*** EXERCISE DATA ***

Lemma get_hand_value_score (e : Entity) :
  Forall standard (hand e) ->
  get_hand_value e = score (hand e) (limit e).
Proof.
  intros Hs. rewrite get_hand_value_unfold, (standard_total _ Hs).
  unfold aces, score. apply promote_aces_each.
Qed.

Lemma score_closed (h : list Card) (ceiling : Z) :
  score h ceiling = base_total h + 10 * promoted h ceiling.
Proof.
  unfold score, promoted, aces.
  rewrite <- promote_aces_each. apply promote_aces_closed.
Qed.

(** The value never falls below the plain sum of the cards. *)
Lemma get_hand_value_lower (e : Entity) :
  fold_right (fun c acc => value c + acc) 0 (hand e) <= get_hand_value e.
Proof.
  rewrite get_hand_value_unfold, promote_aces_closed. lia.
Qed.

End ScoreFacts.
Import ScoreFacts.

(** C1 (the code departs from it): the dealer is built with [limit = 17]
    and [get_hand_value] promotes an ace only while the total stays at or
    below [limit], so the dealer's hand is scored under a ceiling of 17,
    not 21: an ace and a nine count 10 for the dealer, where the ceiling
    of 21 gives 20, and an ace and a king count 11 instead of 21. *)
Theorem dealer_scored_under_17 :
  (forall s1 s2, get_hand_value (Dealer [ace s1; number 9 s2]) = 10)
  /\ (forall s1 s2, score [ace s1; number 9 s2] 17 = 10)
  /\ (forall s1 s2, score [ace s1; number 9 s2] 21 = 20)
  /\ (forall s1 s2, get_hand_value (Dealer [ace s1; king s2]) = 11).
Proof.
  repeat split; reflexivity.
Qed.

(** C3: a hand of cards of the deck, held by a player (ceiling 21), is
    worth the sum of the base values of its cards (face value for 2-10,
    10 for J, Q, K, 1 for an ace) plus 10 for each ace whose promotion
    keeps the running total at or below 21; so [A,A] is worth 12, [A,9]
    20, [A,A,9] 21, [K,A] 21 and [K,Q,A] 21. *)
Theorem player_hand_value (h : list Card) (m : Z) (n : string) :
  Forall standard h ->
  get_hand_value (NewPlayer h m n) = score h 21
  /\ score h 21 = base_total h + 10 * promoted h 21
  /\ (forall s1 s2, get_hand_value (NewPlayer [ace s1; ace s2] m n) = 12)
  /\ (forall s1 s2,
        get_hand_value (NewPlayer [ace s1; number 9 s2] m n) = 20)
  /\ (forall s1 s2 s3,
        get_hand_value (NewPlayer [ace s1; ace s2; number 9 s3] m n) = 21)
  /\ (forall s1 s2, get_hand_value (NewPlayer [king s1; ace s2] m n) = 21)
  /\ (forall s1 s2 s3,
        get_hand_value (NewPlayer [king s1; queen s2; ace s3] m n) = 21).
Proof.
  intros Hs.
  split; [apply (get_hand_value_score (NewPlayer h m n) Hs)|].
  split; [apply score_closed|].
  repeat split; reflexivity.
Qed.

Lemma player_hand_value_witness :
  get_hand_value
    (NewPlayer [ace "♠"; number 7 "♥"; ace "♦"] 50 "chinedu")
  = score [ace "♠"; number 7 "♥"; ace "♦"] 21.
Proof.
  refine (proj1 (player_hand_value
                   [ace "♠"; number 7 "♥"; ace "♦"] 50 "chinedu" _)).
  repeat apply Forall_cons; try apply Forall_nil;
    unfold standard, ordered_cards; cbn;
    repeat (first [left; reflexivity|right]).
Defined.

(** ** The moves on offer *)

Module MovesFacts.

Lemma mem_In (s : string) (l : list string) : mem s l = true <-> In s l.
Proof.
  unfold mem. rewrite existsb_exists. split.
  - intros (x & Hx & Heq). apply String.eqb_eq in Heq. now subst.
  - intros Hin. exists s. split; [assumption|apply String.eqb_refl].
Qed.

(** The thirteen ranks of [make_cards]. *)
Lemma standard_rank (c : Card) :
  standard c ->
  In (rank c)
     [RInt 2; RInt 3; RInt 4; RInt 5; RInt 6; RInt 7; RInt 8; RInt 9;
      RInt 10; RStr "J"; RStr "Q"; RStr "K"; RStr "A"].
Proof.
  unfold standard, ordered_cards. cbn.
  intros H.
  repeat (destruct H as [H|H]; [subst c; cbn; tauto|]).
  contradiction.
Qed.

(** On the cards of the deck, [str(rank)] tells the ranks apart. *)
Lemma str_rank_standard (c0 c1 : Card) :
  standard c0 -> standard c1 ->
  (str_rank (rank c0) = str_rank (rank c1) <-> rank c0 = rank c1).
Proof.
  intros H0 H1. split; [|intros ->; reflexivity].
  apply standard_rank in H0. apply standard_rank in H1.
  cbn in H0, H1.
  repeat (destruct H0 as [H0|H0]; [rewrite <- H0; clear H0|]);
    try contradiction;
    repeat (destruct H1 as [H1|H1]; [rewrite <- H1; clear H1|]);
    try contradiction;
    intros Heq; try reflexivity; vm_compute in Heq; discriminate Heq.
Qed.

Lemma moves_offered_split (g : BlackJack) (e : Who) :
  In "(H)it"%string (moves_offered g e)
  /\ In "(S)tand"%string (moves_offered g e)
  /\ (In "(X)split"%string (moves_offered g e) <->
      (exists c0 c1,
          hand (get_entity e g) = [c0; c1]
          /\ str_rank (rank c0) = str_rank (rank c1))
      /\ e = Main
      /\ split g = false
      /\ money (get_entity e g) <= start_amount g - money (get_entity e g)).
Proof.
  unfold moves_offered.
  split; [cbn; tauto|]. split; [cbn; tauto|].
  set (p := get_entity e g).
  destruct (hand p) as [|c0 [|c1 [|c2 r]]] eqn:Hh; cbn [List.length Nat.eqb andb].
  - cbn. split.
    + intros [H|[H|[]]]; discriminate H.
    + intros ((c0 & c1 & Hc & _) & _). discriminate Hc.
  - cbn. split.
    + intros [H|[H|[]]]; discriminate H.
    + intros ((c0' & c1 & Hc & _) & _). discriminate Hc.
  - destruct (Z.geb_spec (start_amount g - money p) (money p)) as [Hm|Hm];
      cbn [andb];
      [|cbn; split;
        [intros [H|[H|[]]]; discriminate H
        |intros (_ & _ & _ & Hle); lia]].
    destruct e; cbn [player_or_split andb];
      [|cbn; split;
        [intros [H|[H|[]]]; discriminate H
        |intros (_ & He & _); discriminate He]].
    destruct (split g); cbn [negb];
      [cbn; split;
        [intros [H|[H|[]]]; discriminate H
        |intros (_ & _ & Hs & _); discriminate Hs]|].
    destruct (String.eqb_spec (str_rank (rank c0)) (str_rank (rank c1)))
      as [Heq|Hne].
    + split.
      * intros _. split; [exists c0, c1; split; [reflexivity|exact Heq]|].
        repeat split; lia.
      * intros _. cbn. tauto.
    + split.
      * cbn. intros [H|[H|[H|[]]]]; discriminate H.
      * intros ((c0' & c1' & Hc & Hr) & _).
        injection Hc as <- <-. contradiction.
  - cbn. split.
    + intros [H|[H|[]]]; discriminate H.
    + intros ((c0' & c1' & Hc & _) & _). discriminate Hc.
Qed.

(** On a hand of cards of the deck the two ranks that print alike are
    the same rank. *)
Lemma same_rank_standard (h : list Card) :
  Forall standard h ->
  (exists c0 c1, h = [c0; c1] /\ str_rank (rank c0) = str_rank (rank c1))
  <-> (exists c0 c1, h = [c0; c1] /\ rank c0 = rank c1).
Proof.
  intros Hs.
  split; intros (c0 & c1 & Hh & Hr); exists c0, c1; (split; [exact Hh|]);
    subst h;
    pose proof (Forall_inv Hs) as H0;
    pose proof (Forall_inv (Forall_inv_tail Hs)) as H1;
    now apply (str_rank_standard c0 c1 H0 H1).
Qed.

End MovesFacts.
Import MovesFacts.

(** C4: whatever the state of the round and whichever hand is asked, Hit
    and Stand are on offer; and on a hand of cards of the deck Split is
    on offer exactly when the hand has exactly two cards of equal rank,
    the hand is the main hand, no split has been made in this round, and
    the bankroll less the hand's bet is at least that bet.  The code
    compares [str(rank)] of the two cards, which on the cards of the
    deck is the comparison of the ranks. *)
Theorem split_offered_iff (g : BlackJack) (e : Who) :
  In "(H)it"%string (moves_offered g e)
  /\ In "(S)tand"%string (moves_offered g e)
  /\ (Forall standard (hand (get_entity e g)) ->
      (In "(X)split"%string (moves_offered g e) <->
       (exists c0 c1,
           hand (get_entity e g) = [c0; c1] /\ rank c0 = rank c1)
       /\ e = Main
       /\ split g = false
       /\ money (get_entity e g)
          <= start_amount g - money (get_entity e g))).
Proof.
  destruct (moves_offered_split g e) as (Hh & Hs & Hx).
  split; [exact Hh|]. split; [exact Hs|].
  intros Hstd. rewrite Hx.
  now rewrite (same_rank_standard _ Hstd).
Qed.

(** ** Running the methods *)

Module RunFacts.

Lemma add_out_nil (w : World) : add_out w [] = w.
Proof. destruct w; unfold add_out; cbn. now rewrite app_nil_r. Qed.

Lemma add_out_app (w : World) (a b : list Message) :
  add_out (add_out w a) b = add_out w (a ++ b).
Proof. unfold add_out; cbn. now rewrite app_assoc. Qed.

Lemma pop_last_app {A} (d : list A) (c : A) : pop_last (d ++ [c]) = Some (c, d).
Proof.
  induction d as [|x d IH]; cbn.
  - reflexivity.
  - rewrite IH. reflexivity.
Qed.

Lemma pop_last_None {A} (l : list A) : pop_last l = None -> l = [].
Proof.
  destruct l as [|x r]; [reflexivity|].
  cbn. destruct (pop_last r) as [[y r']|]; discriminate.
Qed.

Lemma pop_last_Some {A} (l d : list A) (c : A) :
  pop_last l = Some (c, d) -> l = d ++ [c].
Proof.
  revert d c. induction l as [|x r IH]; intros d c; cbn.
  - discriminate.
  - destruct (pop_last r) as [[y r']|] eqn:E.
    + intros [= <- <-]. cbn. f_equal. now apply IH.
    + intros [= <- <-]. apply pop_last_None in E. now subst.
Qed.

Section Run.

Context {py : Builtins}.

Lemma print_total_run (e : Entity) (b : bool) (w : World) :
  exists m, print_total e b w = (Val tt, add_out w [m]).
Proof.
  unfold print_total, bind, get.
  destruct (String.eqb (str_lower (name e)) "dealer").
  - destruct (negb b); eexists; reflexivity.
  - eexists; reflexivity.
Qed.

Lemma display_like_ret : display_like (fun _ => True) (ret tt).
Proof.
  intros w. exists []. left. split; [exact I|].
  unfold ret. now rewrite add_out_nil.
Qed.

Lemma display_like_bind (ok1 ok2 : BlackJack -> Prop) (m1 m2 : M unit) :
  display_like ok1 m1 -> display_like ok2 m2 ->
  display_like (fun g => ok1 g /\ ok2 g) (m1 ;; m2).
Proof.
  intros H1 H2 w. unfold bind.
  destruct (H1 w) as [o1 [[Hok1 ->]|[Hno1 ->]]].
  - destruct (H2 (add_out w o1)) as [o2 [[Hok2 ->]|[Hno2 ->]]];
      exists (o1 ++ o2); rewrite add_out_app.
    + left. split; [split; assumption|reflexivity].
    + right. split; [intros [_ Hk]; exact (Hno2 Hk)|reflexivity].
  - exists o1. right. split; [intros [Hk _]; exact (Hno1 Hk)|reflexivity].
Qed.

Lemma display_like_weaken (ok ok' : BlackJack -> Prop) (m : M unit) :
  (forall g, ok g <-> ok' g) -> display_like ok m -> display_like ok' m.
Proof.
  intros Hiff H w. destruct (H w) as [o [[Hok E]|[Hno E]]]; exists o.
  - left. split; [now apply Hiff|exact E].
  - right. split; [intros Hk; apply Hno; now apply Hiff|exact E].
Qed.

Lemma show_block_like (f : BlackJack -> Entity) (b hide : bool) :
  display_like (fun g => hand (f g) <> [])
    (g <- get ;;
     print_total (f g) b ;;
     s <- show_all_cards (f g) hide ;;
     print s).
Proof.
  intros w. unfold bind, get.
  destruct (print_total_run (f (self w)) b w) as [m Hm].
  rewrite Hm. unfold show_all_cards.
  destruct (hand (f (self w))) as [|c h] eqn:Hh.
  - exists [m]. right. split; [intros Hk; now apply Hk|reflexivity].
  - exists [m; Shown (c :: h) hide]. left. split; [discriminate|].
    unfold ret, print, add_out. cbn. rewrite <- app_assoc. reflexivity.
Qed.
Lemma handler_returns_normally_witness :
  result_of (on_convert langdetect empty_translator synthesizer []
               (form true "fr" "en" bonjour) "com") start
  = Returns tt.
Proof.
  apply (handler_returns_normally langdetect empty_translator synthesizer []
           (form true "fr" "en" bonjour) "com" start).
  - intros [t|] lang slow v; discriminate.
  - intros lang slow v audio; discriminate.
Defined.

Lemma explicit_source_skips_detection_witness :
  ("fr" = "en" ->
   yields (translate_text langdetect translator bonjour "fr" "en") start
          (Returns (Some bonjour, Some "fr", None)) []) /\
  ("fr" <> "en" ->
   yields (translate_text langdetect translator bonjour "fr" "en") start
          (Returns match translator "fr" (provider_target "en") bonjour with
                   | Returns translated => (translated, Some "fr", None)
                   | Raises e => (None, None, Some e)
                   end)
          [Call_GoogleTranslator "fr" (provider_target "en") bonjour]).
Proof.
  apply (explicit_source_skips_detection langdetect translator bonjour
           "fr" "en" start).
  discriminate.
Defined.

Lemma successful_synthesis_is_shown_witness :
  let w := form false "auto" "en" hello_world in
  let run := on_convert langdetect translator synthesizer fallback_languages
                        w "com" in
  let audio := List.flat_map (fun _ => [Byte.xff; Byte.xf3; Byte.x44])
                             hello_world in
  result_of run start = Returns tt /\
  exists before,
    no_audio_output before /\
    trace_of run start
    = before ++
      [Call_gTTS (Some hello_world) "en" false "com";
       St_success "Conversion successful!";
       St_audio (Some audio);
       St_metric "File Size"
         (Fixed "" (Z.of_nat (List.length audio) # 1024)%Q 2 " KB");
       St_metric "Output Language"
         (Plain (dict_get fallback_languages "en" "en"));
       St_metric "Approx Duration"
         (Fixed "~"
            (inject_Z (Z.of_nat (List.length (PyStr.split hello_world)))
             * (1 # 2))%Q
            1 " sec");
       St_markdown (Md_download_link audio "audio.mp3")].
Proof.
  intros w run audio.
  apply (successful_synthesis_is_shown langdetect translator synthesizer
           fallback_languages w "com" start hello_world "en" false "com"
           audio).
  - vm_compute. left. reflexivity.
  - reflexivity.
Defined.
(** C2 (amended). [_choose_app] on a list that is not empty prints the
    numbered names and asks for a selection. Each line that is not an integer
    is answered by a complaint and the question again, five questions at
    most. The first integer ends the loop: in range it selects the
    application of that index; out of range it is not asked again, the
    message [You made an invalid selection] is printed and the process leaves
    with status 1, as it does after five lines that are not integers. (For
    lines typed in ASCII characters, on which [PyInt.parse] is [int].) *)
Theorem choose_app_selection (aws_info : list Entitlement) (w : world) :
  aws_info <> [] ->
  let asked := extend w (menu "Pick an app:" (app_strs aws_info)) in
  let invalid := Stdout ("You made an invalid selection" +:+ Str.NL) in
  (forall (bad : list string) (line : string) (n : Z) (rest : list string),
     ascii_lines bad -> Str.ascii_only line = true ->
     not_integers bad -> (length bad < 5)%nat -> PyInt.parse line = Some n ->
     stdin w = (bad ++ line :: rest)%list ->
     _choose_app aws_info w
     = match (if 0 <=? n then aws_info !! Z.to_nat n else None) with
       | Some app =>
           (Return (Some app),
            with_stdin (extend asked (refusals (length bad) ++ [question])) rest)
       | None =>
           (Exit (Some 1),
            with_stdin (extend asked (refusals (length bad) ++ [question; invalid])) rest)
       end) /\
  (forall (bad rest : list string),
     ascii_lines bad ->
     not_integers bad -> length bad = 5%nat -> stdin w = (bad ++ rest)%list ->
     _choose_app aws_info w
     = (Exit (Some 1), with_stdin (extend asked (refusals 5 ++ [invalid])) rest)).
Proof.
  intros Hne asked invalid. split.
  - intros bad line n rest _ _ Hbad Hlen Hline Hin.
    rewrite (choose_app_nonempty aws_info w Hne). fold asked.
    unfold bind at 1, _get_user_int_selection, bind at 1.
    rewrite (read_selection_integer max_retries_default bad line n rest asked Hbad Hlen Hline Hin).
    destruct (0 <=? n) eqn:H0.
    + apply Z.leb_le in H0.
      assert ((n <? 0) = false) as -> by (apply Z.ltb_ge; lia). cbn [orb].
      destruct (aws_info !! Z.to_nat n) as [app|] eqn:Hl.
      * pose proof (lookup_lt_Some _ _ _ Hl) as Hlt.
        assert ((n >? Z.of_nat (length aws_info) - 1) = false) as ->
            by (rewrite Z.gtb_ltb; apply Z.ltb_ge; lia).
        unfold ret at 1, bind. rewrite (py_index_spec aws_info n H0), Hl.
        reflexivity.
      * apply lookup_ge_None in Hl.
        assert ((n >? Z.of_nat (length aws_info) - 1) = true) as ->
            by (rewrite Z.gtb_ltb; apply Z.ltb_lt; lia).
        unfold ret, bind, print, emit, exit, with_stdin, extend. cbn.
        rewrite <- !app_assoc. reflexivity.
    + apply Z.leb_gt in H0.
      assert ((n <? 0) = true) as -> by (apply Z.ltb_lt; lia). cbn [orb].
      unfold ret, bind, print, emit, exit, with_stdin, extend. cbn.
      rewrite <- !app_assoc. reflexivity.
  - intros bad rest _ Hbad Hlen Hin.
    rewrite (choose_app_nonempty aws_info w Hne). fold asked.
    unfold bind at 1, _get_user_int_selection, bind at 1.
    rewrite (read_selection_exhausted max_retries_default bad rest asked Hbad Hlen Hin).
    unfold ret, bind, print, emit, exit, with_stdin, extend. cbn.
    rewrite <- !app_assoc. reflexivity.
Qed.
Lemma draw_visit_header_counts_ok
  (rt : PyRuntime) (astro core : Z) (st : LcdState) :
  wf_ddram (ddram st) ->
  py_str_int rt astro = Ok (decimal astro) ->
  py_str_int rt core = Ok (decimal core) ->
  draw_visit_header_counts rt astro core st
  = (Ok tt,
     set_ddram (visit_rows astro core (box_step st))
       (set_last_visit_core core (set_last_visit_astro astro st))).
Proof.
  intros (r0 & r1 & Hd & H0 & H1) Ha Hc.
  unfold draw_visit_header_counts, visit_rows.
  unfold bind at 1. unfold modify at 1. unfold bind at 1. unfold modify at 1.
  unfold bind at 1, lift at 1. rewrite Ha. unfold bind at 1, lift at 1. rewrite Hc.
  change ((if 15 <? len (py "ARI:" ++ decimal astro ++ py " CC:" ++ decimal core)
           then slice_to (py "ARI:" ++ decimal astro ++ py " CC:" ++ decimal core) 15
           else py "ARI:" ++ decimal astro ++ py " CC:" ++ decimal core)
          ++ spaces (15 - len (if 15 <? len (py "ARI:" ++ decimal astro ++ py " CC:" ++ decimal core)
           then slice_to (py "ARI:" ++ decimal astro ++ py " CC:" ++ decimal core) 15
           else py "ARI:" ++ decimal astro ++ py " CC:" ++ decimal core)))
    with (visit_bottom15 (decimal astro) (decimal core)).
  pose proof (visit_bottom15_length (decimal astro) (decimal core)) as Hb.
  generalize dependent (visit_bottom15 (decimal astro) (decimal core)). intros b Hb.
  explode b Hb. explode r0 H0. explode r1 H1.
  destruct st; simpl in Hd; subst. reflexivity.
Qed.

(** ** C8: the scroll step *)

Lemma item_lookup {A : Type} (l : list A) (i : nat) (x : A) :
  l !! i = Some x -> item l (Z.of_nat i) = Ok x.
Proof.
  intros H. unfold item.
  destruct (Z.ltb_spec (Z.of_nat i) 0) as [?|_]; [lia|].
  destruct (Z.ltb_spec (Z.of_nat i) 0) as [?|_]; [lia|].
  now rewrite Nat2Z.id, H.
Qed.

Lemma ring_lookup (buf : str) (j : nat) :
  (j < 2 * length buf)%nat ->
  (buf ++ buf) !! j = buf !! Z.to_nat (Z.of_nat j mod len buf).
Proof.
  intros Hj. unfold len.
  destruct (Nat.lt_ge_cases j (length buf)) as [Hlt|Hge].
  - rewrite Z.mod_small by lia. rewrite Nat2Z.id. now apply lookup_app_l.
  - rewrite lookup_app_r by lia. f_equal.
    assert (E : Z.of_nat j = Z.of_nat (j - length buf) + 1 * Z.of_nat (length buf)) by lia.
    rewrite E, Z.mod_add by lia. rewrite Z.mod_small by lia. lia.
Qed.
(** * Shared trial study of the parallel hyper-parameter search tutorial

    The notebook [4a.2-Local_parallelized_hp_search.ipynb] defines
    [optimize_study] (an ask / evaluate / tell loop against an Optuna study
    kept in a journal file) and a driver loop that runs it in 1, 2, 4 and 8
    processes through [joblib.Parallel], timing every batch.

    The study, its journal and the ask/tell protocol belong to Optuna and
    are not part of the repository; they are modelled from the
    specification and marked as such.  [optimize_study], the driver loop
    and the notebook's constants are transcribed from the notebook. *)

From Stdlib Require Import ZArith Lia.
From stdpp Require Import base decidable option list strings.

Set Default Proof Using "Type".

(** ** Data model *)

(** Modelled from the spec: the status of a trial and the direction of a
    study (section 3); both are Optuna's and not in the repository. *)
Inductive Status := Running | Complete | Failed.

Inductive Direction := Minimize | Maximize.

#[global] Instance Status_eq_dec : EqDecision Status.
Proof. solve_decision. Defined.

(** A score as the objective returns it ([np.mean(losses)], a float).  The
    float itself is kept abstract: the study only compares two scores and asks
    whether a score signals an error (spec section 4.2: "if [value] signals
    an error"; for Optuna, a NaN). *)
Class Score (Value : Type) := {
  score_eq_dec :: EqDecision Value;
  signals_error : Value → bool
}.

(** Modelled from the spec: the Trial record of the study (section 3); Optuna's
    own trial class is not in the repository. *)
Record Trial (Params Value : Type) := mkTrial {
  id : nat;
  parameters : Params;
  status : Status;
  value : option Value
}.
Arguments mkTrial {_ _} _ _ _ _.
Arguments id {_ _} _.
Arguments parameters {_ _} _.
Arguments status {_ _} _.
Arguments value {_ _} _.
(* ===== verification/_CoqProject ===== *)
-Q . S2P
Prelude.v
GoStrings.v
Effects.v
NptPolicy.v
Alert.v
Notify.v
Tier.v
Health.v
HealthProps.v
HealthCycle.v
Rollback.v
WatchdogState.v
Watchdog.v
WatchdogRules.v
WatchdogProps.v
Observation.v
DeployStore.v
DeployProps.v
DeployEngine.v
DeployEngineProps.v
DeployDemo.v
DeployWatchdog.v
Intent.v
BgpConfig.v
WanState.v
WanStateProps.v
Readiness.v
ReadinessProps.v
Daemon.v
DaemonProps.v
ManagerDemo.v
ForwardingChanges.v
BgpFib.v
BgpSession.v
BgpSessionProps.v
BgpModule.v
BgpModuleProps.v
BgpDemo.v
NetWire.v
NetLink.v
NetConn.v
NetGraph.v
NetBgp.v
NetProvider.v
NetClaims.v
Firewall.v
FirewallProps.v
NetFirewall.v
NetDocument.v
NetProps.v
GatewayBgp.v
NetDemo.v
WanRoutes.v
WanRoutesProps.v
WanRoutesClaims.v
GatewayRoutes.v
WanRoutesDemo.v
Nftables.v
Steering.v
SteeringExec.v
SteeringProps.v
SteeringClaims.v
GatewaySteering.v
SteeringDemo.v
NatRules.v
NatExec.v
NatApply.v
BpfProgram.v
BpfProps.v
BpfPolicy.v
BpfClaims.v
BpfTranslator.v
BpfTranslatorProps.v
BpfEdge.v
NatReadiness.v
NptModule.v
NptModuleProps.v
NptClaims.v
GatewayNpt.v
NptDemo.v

***

## [WHAT IS BEING ASKED]
Where a line in the records above contains the string "bonjour", copy that line.

## [RESPONSE TO THIS TASK]
               (form true "fr" "en" bonjour) "com") start
           (form true "fr" "en" bonjour) "com" start).
   yields (translate_text langdetect translator bonjour "fr" "en") start
          (Returns (Some bonjour, Some "fr", None)) []) /\
   yields (translate_text langdetect translator bonjour "fr" "en") start
          (Returns match translator "fr" (provider_target "en") bonjour with
          [Call_GoogleTranslator "fr" (provider_target "en") bonjour]).
  apply (explicit_source_skips_detection langdetect translator bonjour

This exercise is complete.